§ **Data extracts**:
(* ===== verification/UpdateDownloadProofs.v ===== *)
(** * The downloaded update is the signed one

    Whatever the server sends and whichever calls of the file system fail, a file is
    handed on only with the size and the hash that were signed, and nothing but the
    file of the cache and the download beside it is touched. *)
From S2P Require Import Prelude RustStd RecordUpdate FileSystem FileSystemProofs FileTransferProofs.
From S2P Require Import FileDelivery UpdateMetadata UpdateDownload.
From Stdlib Require Import Ascii.
Import FileSystem FileSystemProofs UpdateDownload.
Import FileTransferProofs (same, same_refl, same_trans, reads, reads_ok, bind_ok, syscall_ok, syscall_err,
  reads_syscall, reads_bind, reads_try, reads_seek, reads_flush, reads_fail, reads_ret, resolve_same, stat_not_found).
Import FileDelivery (path_of, path_of_join, inode_put, inode_put_ne, splice_end).

Module UpdateDownloadProofs.

(** ** What a computation ends in *)
Definition run {S A} (m : M S A) (fs : S) (Q : A → S → Prop) (E : S → Prop) : Prop :=
  match m fs with (Ok a, fs') => Q a fs' | (Err _, fs') => E fs' end.

Lemma run_bind {S A B} (m : M S A) (k : A → M S B) fs (P : A → S → Prop) Q E :
  run m fs P E → (∀ a fs', P a fs' → run (k a) fs' Q E) → run (m ≫= k) fs Q E.
Proof. unfold run, mbind, m_bind. intros H Hk. destruct (m fs) as [[a|e] fs']; [by apply Hk|done]. Qed.

Lemma run_mono {S A} (m : M S A) fs (P Q : A → S → Prop) (E F : S → Prop) :
  run m fs P E → (∀ a fs', P a fs' → Q a fs') → (∀ fs', E fs' → F fs') → run m fs Q F.
Proof. unfold run. intros H HQ HF. destruct (m fs) as [[a|e] fs']; auto. Qed.

Lemma run_try_value {S A} (m : M S A) fs (P : A → S → Prop) E F :
  run m fs P E → run (try m) fs (λ r fs', match r with Ok a => P a fs' | Err _ => E fs' end) F.
Proof. unfold run, try. by destruct (m fs) as [[a|e] fs']. Qed.

Lemma run_try_bind {S A B} (m : M S A) (k : result A Error → M S B) fs (P : A → S → Prop) E Q F :
  run m fs P E → (∀ a fs', P a fs' → run (k (Ok a)) fs' Q F) → (∀ e fs', E fs' → run (k (Err e)) fs' Q F) →
  run (try m ≫= k) fs Q F.
Proof. intros H Hk He. eapply run_bind; [apply (run_try_value _ _ _ _ F H)|]. intros [a|e] fs'; cbn; auto. Qed.

Lemma run_ret {S A} (a : A) fs (Q : A → S → Prop) E : Q a fs → run (mret a) fs Q E.
Proof. done. Qed.
Lemma run_fail {S A} e fs (Q : A → S → Prop) (E : S → Prop) : E fs → run (fail e) fs Q E.
Proof. done. Qed.

(** A computation that only reads. *)
Lemma run_reads {A} (m : M Fs A) g fs : reads m → same g fs → run m fs (λ _, same g) (same g).
Proof.
  intros Hm Hg. unfold run. specialize (Hm fs). destruct (m fs) as [[a|e] fs']; by eapply same_trans.
Qed.

Lemma run_syscall {A} (f : Fs → result (A * Fs) ErrorKind) g fs (Q : A → Fs → Prop) :
  same g fs → (∀ fs1 a fs', same g fs1 → f fs1 = Ok (a, fs') → Q a fs') → run (syscall f) fs Q (same g).
Proof.
  intros Hg HQ. unfold run. destruct (syscall f fs) as [[a|e] fs'] eqn:E.
  - apply syscall_ok in E as (fs1 & Hs & E). eapply HQ; [|exact E]. by eapply same_trans.
  - apply syscall_err in E as [Hs _]. by eapply same_trans.
Qed.

Lemma same_with_nodes g fs n : same g fs → same (g <| nodes := n |>) (fs <| nodes := n |>).
Proof. intros []. by split. Qed.

(** ** The folder of the cache

    [file_path] is the name [leaf] in the directory [PL]; the way there does not lead
    through the file itself. *)
Section Place.
Context (cs : list Component) (leaf : string) (PL : Loc) (N0 : nmap) (file_path : string).
Context (Hpath : path_of cs file_path leaf).
Local Abbreviation FINAL := (PL ++ [leaf]).
Local Abbreviation core := (delete FINAL N0).
Context (Hway : walk core MAX_LINKS [] (RootDir :: cs) true = Ok PL) (Hdir : N0 !! PL = Some Dir).

Lemma final_not_PL : FINAL ≠ PL.
Proof. intros H%(f_equal length). rewrite length_app in H. cbn in H. lia. Qed.

Lemma core_dir : core !! PL = Some Dir.
Proof. rewrite lookup_delete_ne; [done|apply final_not_PL]. Qed.

Lemma resolve_name fs q s f :
  core ⊆ nodes fs → path_of cs q s → (f = true → ¬ is_link (nodes fs !! (PL ++ [s]))) →
  resolve fs q f = Ok (PL ++ [s]).
Proof.
  intros Hc (Ha & Hs & Ht) Hl. unfold resolve, segments. change (starts_with "/" q) with (absolute q).
  rewrite Ha, (components_absolute q Ha), Hs, Ht, app_nil_r.
  destruct (is_empty q) eqn:E; [apply is_empty_true in E as ->; done|]. rewrite app_comm_cons.
  assert (walk (nodes fs) MAX_LINKS [] (RootDir :: cs) true = Ok PL) as Hw.
  { apply (walk_mono core); [done|done|]. rewrite core_dir. by eexists. }
  destruct (walk_app (nodes fs) MAX_LINKS [] (RootDir :: cs) [Normal s] f PL) as [n ->]; [done..|].
  rewrite walk_unfold, (lookup_weaken _ _ _ _ core_dir Hc).
  destruct (nodes fs !! (PL ++ [s])) as [[|i|t]|]; try by rewrite walk_nil.
  destruct f; [|done]. by destruct Hl; [|eexists].
Qed.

§ **Required work**: Nothing in the records above may differ in your copy; retype them in full.

§ **Answer box**:
(* ===== verification/UpdateDownloadProofs.v ===== *)
(** * The downloaded update is the signed one

    Whatever the server sends and whichever calls of the file system fail, a file is
    handed on only with the size and the hash that were signed, and nothing but the
    file of the cache and the download beside it is touched. *)
From S2P Require Import Prelude RustStd RecordUpdate FileSystem FileSystemProofs FileTransferProofs.
From S2P Require Import FileDelivery UpdateMetadata UpdateDownload.
From Stdlib Require Import Ascii.
Import FileSystem FileSystemProofs UpdateDownload.
Import FileTransferProofs (same, same_refl, same_trans, reads, reads_ok, bind_ok, syscall_ok, syscall_err,
  reads_syscall, reads_bind, reads_try, reads_seek, reads_flush, reads_fail, reads_ret, resolve_same, stat_not_found).
Import FileDelivery (path_of, path_of_join, inode_put, inode_put_ne, splice_end).

Module UpdateDownloadProofs.

(** ** What a computation ends in *)
Definition run {S A} (m : M S A) (fs : S) (Q : A → S → Prop) (E : S → Prop) : Prop :=
  match m fs with (Ok a, fs') => Q a fs' | (Err _, fs') => E fs' end.

Lemma run_bind {S A B} (m : M S A) (k : A → M S B) fs (P : A → S → Prop) Q E :
  run m fs P E → (∀ a fs', P a fs' → run (k a) fs' Q E) → run (m ≫= k) fs Q E.
Proof. unfold run, mbind, m_bind. intros H Hk. destruct (m fs) as [[a|e] fs']; [by apply Hk|done]. Qed.

Lemma run_mono {S A} (m : M S A) fs (P Q : A → S → Prop) (E F : S → Prop) :
  run m fs P E → (∀ a fs', P a fs' → Q a fs') → (∀ fs', E fs' → F fs') → run m fs Q F.
Proof. unfold run. intros H HQ HF. destruct (m fs) as [[a|e] fs']; auto. Qed.

Lemma run_try_value {S A} (m : M S A) fs (P : A → S → Prop) E F :
  run m fs P E → run (try m) fs (λ r fs', match r with Ok a => P a fs' | Err _ => E fs' end) F.
Proof. unfold run, try. by destruct (m fs) as [[a|e] fs']. Qed.

Lemma run_try_bind {S A B} (m : M S A) (k : result A Error → M S B) fs (P : A → S → Prop) E Q F :
  run m fs P E → (∀ a fs', P a fs' → run (k (Ok a)) fs' Q F) → (∀ e fs', E fs' → run (k (Err e)) fs' Q F) →
  run (try m ≫= k) fs Q F.
Proof. intros H Hk He. eapply run_bind; [apply (run_try_value _ _ _ _ F H)|]. intros [a|e] fs'; cbn; auto. Qed.

Lemma run_ret {S A} (a : A) fs (Q : A → S → Prop) E : Q a fs → run (mret a) fs Q E.
Proof. done. Qed.
Lemma run_fail {S A} e fs (Q : A → S → Prop) (E : S → Prop) : E fs → run (fail e) fs Q E.
Proof. done. Qed.

(** A computation that only reads. *)
Lemma run_reads {A} (m : M Fs A) g fs : reads m → same g fs → run m fs (λ _, same g) (same g).
Proof.
  intros Hm Hg. unfold run. specialize (Hm fs). destruct (m fs) as [[a|e] fs']; by eapply same_trans.
Qed.

Lemma run_syscall {A} (f : Fs → result (A * Fs) ErrorKind) g fs (Q : A → Fs → Prop) :
  same g fs → (∀ fs1 a fs', same g fs1 → f fs1 = Ok (a, fs') → Q a fs') → run (syscall f) fs Q (same g).
Proof.
  intros Hg HQ. unfold run. destruct (syscall f fs) as [[a|e] fs'] eqn:E.
  - apply syscall_ok in E as (fs1 & Hs & E). eapply HQ; [|exact E]. by eapply same_trans.
  - apply syscall_err in E as [Hs _]. by eapply same_trans.
Qed.

Lemma same_with_nodes g fs n : same g fs → same (g <| nodes := n |>) (fs <| nodes := n |>).
Proof. intros []. by split. Qed.

(** ** The folder of the cache

    [file_path] is the name [leaf] in the directory [PL]; the way there does not lead
    through the file itself. *)
Section Place.
Context (cs : list Component) (leaf : string) (PL : Loc) (N0 : nmap) (file_path : string).
Context (Hpath : path_of cs file_path leaf).
Local Abbreviation FINAL := (PL ++ [leaf]).
Local Abbreviation core := (delete FINAL N0).
Context (Hway : walk core MAX_LINKS [] (RootDir :: cs) true = Ok PL) (Hdir : N0 !! PL = Some Dir).

Lemma final_not_PL : FINAL ≠ PL.
Proof. intros H%(f_equal length). rewrite length_app in H. cbn in H. lia. Qed.

Lemma core_dir : core !! PL = Some Dir.
Proof. rewrite lookup_delete_ne; [done|apply final_not_PL]. Qed.

Lemma resolve_name fs q s f :
  core ⊆ nodes fs → path_of cs q s → (f = true → ¬ is_link (nodes fs !! (PL ++ [s]))) →
  resolve fs q f = Ok (PL ++ [s]).
Proof.
  intros Hc (Ha & Hs & Ht) Hl. unfold resolve, segments. change (starts_with "/" q) with (absolute q).
  rewrite Ha, (components_absolute q Ha), Hs, Ht, app_nil_r.
  destruct (is_empty q) eqn:E; [apply is_empty_true in E as ->; done|]. rewrite app_comm_cons.
  assert (walk (nodes fs) MAX_LINKS [] (RootDir :: cs) true = Ok PL) as Hw.
  { apply (walk_mono core); [done|done|]. rewrite core_dir. by eexists. }
  destruct (walk_app (nodes fs) MAX_LINKS [] (RootDir :: cs) [Normal s] f PL) as [n ->]; [done..|].
  rewrite walk_unfold, (lookup_weaken _ _ _ _ core_dir Hc).
  destruct (nodes fs !! (PL ++ [s])) as [[|i|t]|]; try by rewrite walk_nil.
  destruct f; [|done]. by destruct Hl; [|eexists].
Qed.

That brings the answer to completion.